# What to work on
Give back exactly the lines of the data below, starting with the line that has "[objectfs/controller/volume.go], with [aggregator.go]" and going on through the line that has "their failures; [VolChanges]: statistics".

———

(** A string of ASCII bytes. *)
Definition is_ascii (s : gostring) : bool :=
  forallb (λ c, (byte_val c <? utf8.RuneSelf)%Z) s.

(** *** A concrete environment *)

(** A clock that advances by one at each reading. *)
Definition tick_clock : nat → Time := Z.of_nat.

(** No environment variable is set. *)
Definition no_env : Env := ∅.

Definition join_slash (dir name : gostring) : gostring := dir ++ str "/" ++ name.

(** A seed directory: two CSV files, one of them with an upper-case
    extension, a sub-directory, a text file and a CSV file that cannot be
    read. *)
Definition seed_entries : list DirEntry :=
  [ {| entry_IsDir := false; entry_Name := str "a.csv" |};
    {| entry_IsDir := true; entry_Name := str "old.csv" |};
    {| entry_IsDir := false; entry_Name := str "notes.txt" |};
    {| entry_IsDir := false; entry_Name := str "locked.csv" |};
    {| entry_IsDir := false; entry_Name := str "B.CSV" |} ].

Definition seed_fs : FileSystem :=
  {| Stat := λ _, Ok true;
     ReadDir := λ _, Ok seed_entries;
     ReadFile := λ p,
       if bool_decide (p = str "./seed/locked.csv")
       then Err (str "permission denied")
       else Ok (str "x,y" ++ nl ++ str "1,2") |}.

Definition two_requests : list Request :=
  [ POST_api_files (Some {| req_Files := [b_csv] |});
    DELETE_api_files_name (str "a.csv") ].

End spec_requests.

(** ** The list of attachments of the frontend (App.tsx)

    The two state updates of the list of attachments.  A JavaScript [Map]
    keeps its entries in the order in which their keys were first set;
    [set] on a key that is there replaces the value where it stands.  The
    names are compared as the [Map] and [!==] compare strings, by their
    contents: the type of the names is any type with a decidable equality. *)

Module frontend.

Section Attachments.
Context {K V : Type} `{EqDecision K}.
(** [a.name] *)
Variable name : V → K.

(** [map.set(k, v)] *)
Fixpoint Map_set (m : list (K * V)) (k : K) (v : V) : list (K * V) :=
  match m with
  | [] => [(k, v)]
  | (k', v') :: m' =>
      if decide (k' = k) then (k', v) :: m'
      else (k', v') :: Map_set m' k v
  end.

(** [new Map(prev.map(a => [a.name, a]))] *)
Definition Map_of (prev : list V) : list (K * V) :=
  fold_left (λ m a, Map_set m (name a) a) prev [].
(** * parse_metrics.py: parse a perf dump, derive rates, print a table,
      append a CSV row

    Shallow embedding of [src/parse_metrics.py] and the properties its
    specification states about it.

    Modelling conventions.
    - A Python [str] is a [string]; a character stands for the code point
      with the same number (U+0000 to U+00FF).  On that range the character
      classes used by [str.strip], [str.splitlines] and [int] are the ones
      written out below.
    - A Python [int] is a [Z]; a Python [float] is a binary64 value of
      [SpecFloat.spec_float], and [/] on two [int]s is the correctly rounded
      division [SFdiv].
    - The dict built by [parse_kv_lines] is a [gmap string mval].
    - An exception that leaves [main] is the [Raise] branch of [result].
    - The CSV file is the list of the records handed to [csv.DictWriter];
      a path that holds no file is [None]. *)

From Stdlib Require Import ZArith Ascii String List Bool Lia.
From Stdlib Require Import SpecFloat.
From stdpp Require Import gmap strings pretty.

Local Open Scope string_scope.
Local Open Scope list_scope.
Local Open Scope Z_scope.


(** * Part I: the program *)

(** ** Characters *)

Definition code (c : ascii) : N := N_of_ascii c.

Definition in_range (lo hi : N) (c : ascii) : bool :=
  (lo <=? code c)%N && (code c <=? hi)%N.

(** Whitespace of [str.strip()]: TAB..CR, FS..US, space, NEL, NBSP. *)
Definition is_whitespace (c : ascii) : bool :=
  in_range 9 13 c || in_range 28 32 c || in_range 133 133 c
  || in_range 160 160 c.
Lemma splitOn_free sep s : Forall (fun part => sep ∉ part) (splitOn sep s).
Proof.
  induction s as [| c s IH]; simpl.
  - constructor; [apply not_elem_of_nil | constructor].
  - destruct (N.eqb_spec c sep) as [-> | Hne].
    + constructor; [apply not_elem_of_nil | done].
    + destruct (splitOn sep s) as [| p ps].
      * constructor; [| constructor]. rewrite not_elem_of_cons.
        split; [congruence | apply not_elem_of_nil].
      * apply Forall_cons in IH as [Hp Hps]. constructor; [| done].
        rewrite not_elem_of_cons. split; [congruence | done].
Qed.

(** X21: the lines of a body give the body back: joined by newlines they
    are the body, and none holds a newline; a card without a prompt panel
    shows these lines.  A line is rendered as a spacer exactly when it is
    blank, as a key and a value when it is a list item (its first visible
    code unit is [*] or [-]) with a colon, and then the key is the text in
    front of the first colon and the value the text behind it, the colon
    itself being left out; every other line is rendered as it is. *)
Theorem body_lines body :
  join [LF] (splitOn LF body) = body /\
  Forall (fun line => LF ∉ line) (splitOn LF body) /\
  (forall section,
     body = AnalysisView.body (present section) ->
     cardBody section =
     match extractedCode (present section) with
     | Some code => PromptPanel code
     | None => Lines (renderLine <$> splitOn LF body)
     end) /\
  forall line,
    match renderLine line with
    | KeyValue key value =>
        line = key ++ COLON :: value /\ (COLON ∉ key) /\
        exists c t, trim line = c :: t /\ (c = 42 \/ c = 45)%N
    | ListItem text =>
        text = line /\ (COLON ∉ line) /\
        exists c t, trim line = c :: t /\ (c = 42 \/ c = 45)%N
    | Spacer => blank line
    | Paragraph text =>
        text = line /\ ~ blank line /\
        forall c t, trim line = c :: t -> c <> 42%N /\ c <> 45%N
    end.
Proof.
  split; [apply join_splitOn |]. split; [apply splitOn_free |].
  split; [by intros section -> |].
  intros line. unfold renderLine.
  destruct (trim line) as [| c t] eqn:Htrim.
  - simpl. by apply trim_nil_blank.
  - assert (~ blank line) as Hvisible.
    { intros Hb. apply trim_blank in Hb. congruence. }
    assert (startsWith (c :: t) (str "*") = (c =? 42)%N) as ->.
    { change (str "*") with [42%N]. cbn [startsWith].
      by rewrite startsWith_nil, andb_true_r. }
    assert (startsWith (c :: t) (str "-") = (c =? 45)%N) as ->.
    { change (str "-") with [45%N]. cbn [startsWith].
      by rewrite startsWith_nil, andb_true_r. }
    destruct (N.eqb_spec c 42) as [Hstar | Hstar];
      [| destruct (N.eqb_spec c 45) as [Hdash | Hdash]]; simpl.
    3: { split; [done |]. split; [done |]. by intros ? ? [= <- <-]. }
    all: assert (exists c0 t0, c :: t = c0 :: t0 /\ (c0 = 42 \/ c0 = 45)%N)
           as Hitem by (exists c, t; split; [done | auto]).
    all: destruct (splitOn_cons COLON line) as (part & parts & Hparts);
         rewrite Hparts;
         destruct (splitOn_first COLON line part parts Hparts) as [Hfree Hjoin];
         destruct parts as [| p ps]; simpl;
         [subst part; done | done].
Qed.
(* ===== verification/Prelude.v ===== *)
(** * In-cluster storage: a verification library

    The program is a storage system for Kubernetes.  Its write-ahead log
    ([pkg/wal]) keeps records in segment files; a client appends to its local
    log and replicates to a buffer service, which commits the records of many
    streams to one log, flushes it to object storage in aggregated segments and
    sorts the records into files per stream; structured data streams
    ([pkg/sds]) encode typed rows and transactions as records of such a log;
    a local index materialises the rows of a stream, and a view
    ([pkg/sds/view]) serves reads while it writes committed changes to the
    index behind the writer's back.  The file system of volumes
    ([pkg/objectfs]) is built on views: its controller keeps inodes, directory
    entries, chunks and extended attributes as rows and changes them in
    transactions.  The library models the log, the streams, the view and the
    namespace of a volume, bottom up: each layer up to the view is proved
    against the interface of the one below, and the volume is stated over the
    latest rows, which is what a view is proved to serve.

    ** Files

    - [Prelude], [Bytes]: results, machine integers, lists, tactics; the
      integer and name encodings of Go's standard library.
    - [Crc32c], [Sha256]: the checksum of WAL records and the digest of
      fingerprints, as executable functions.
    - [WalRecord]: [wal/header.go] and [wal/record.go], encoders and decoders of
      segment headers and of the two record formats ([SegmentFormat] is what
      the stores need of a format).
    - [FileSys]: the directory calls of [os], with an explicit list of outcomes,
      so that any call can fail and a crash loses what was not synced of a
      file's content (the names in a directory survive: see below).
    - [WalSegment]: [wal/segment.go], scanning with tail recovery, the client
      and log segment stores, rotation, reading, retention, truncation.
    - [WalStore], [WalRetention]: theorems on the stores; [WalPaths]: the file
      names and object keys of [wal/segment.go]; [WalTrim]: what deleting
      segments leaves of a log.
    - [ObjectStore]: [objectstore/objectstore.go] as the class [Backend] with
      its laws, and the in-memory backend that satisfies them.
    - [WalStream]: [wal/buffer/stream_store.go] and [segments.go], the files of a
      stream (pending, open, sealed, uploaded), discovery, recovery, coverage
      and garbage collection; [WalStreamInv], [WalStreamRecover],
      [WalStreamStore]: the invariant of a stream's files and that every
      operation keeps it; [WalTail]: the reading loop of [tailPerStream];
      [WalBuffer]: the theorems on the files of streams; [WalAppend]: the retry
      loop of [AppendRecords] beside the eviction of writers, with the writers as
      objects that both share.
    - [WalServer]: [wal/buffer/server.go], the handlers of the buffer service,
      group commit, flush and start; [WalServerInv], [WalService]: its invariant
      and its theorems.
    - [WalClient]: [wal/client/client.go]; [WalClientInv]: its invariant and its
      theorems; [WalReplication]: a client and the service joined by a
      connection.
    - [SdsFrame]: [sds/record/frame.go]; [SdsSchema]: [compatibility.go];
      [SdsRegistry]: [fingerprint.go] and [registry.go]; [SdsStream]:
      [writer.go] and [decoder.go], with [Appender] as the transport.
    - [SdsTx]: [sds/keys.go], [types.go], [writer.go], [reader.go] and the
      feeding loop of [wal.go]: rows, transactions, committed changes.
    - [SdsIndex]: the contract of [sds/index.go] ([LocalIndex],
      [LocalIndexLaw]) and [memtable/memtable.go], which discharges it.
    - [LruCache]: [view/cache.go], the doubly linked list in an explicit heap.
    - [SdsView]: [view/view.go] and [view/applier.go] over the contracts of an
      index and of a read cache ([ReadCache], [ReadCacheLaw]).
    - [VolRows], [VolStaging], [VolNamespace]:
      [objectfs/controller/volume.go], with [aggregator.go] and the cached inode
      of [metadata_cache.go]: the rows, the read set of a transaction, the
      statistics, the state of a volume and the calls on names, attributes,
      links, handles and orphans, in a monad [M] of state and errors whose
      external calls fail as a list of replies says; the staged writes as far as
      these calls touch them; the end of a load.
    - [VolLogic]: rules for the weakest precondition of these calls; [VolOps]:
      the exact changes each call commits; [VolCalls]: the calls as one type and
      their failures; [VolChanges]: statistics and row invariants under a list
      of changes; [VolRuns]: runs of calls and loads; [VolTree]: link counts;
      [VolRooted]: the cycle check and reachability; [VolFaults]: runs that
      break the tree.

    Records model structs and keep the field names with a prefix; methods are
    functions named [Type_Method], or [Method] where that is unambiguous.
    Errors are values of [result]; a nil dereference or an index out of range
    is [None] where it could occur.  Bytes are [list Byte.byte], integers are
    [Z] with their wrap-around written out where it can matter.

    ** What the theorems show

    - Log: the segment stores refine a list of records with a durable prefix
      under appends, syncs, rotation and crashes; recovery keeps exactly the
      valid prefix of a damaged file; rollback, retention and reading do what
      they say; records and names round-trip and corruption is detected.
    - Replication: from the first start of the service on a working disk, with
      object storage failing at any call and each record queued once and in
      order, an acknowledged record survives a crash, a subscriber sees each
      record once and in order, and a restart restores the files of streams;
      garbage collection deletes an aggregated segment only when its records are
      in sealed, synced files on the service's disk, uploaded or not.  An append
      to the files of streams ends beside any evictions and takes effect once.
      A client keeps every accepted record that is not permanent, through
      crashes and rollbacks; what it has waited for survives its crash.  Joined,
      the committed records of a stream are an initial part of what the client
      has accepted, in order and each once, and a wait that returns is true.
    - Streams: frames round-trip; an evolution that follows the documented rules
      is accepted, and without groups and maps of enums nothing else is;
      registries stay consistent and survive export and import; types are
      announced before use under any failing appends; rows without unknown
      fields round-trip through key and value bytes; the change reader yields
      exactly the committed changes, and restarting at its safe position loses
      nothing.
    - Index and view: the in-memory index holds exactly the successful batches;
      the cache is a list ordered by recency within its limits; at every moment
      a view reads and scans the latest rows, its index is the state at a
      transaction boundary, and its queue drains, with or without statistics.
    - Volume: a call commits all of its changes or none, wherever an external
      call fails; over any run of calls and loads no call panics, the live
      statistics are exactly those of the rows while the counters can hold them,
      and no inode number is given twice; within the stated conditions the link counts are the numbers of
      names and subdirectories, every directory has one name and stays
      reachable, and the cycle check of a rename ends and decides.
    - The modules [Loss] and [Runs] of [WalBuffer] and [WalService],
      [ClientRuns] of [WalClientInv], [VolFaults] and the last theorems of
      [SdsSchema] exhibit behaviours the code has and should not have, on
      concrete inputs.

    ** Hypotheses and parameters

    The protobuf runtime is a parameter ([ProtoLib], [StreamLib], [Wire]): its
    laws ([WireLaw], [MessageLaw]) say that what is marshalled unmarshals to the
    same value and that merging disjoint parts of a message restores it.  Each
    is discharged by a concrete instance in the examples that witness the
    theorems.  UUIDs ([UuidLib], [UuidLaw]: printing is injective and parsing
    inverts it) and object storage ([Backend], [BackendLaw]: a call that
    succeeds has its documented effect, one that fails changes nothing or has
    the effect) are parameters too.  The service is proved for clients that
    send the records of a stream in increasing order and each once, on a disk
    that works, with positions below the limit 10^19 of the local file names;
    [WalReplication] shows that the client sends so when its appends do not
    overlap and a hello is answered after the service has committed what it
    received of the stream.  The code ensures neither: it answers a hello at
    once, and [duplicate_in_flight_loses_record] and
    [overlapping_appends_lose_record] show what happens otherwise.  A crash
    keeps of each file at least what was synced and keeps the names in
    directories, although the code never syncs a directory.  The runs of a volume leave room for the inode numbers (below
    2^64) and for the counters; [call_fits] excludes the calls that [VolFaults]
    shows to break link counts, and [steps_remember] asks that a rename finds
    the parents of the directories above its target remembered.  Fuel:
    [ScanSegmentFile] and the reading loops take the length of the file, and
    every record takes at least one byte; the compatibility check
    takes the number of pairs of messages, each visited once; [batch_limit]
    takes the length of the queue, and each round advances; [evict_loop] takes
    the number of entries, and each round removes one; [ancestor_walk] takes one
    step more than there are remembered parents, which is enough exactly when
    the walk of the code ends.  The theorems about
    these functions show that the fuel is not exhausted.

    ** Not modelled

    The process layers: gRPC itself, the controller's services, FUSE, CSI, the
    S3, GCS and file-system backends, and the commands.  Of the WAL client:
    dialling, backoff and the client side of a tail; a restart of the service
    after a crash is proved for the files of the streams, not for the whole of
    [NewServer].  Of the view: loading statistics, degraded mode and backoff,
    condition variables and wake-ups, and views without an index.  Of the volume:
    reading, writing, truncating and syncing file content (a matter of packs,
    background uploads and timers besides the rows), the open barrier,
    snapshots, restore and the replay before the end of a load; the order in
    which Go iterates over a map of chunks is fixed, since the rows written
    have different keys.  EROFS images and blobs, and the SQLite projection.
    Locks: an operation that holds its lock throughout is one step; where the
    code releases a lock in between (the applier, [View.Get], [Unlink]) the
    regions are separate steps or definitions, which the runs of a volume
    compose without a step of another call between them. *)

From stdpp Require Export base list gmap countable numbers sorting strings.
From Stdlib Require Export ZArith Lia.
From Stdlib Require Export Strings.Byte.
From Stdlib Require Strings.String.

———

# Completed exercise
      [objectfs/controller/volume.go], with [aggregator.go] and the cached inode
      of [metadata_cache.go]: the rows, the read set of a transaction, the
      statistics, the state of a volume and the calls on names, attributes,
      links, handles and orphans, in a monad [M] of state and errors whose
      external calls fail as a list of replies says; the staged writes as far as
      these calls touch them; the end of a load.
    - [VolLogic]: rules for the weakest precondition of these calls; [VolOps]:
      the exact changes each call commits; [VolCalls]: the calls as one type and
      their failures; [VolChanges]: statistics and row invariants under a list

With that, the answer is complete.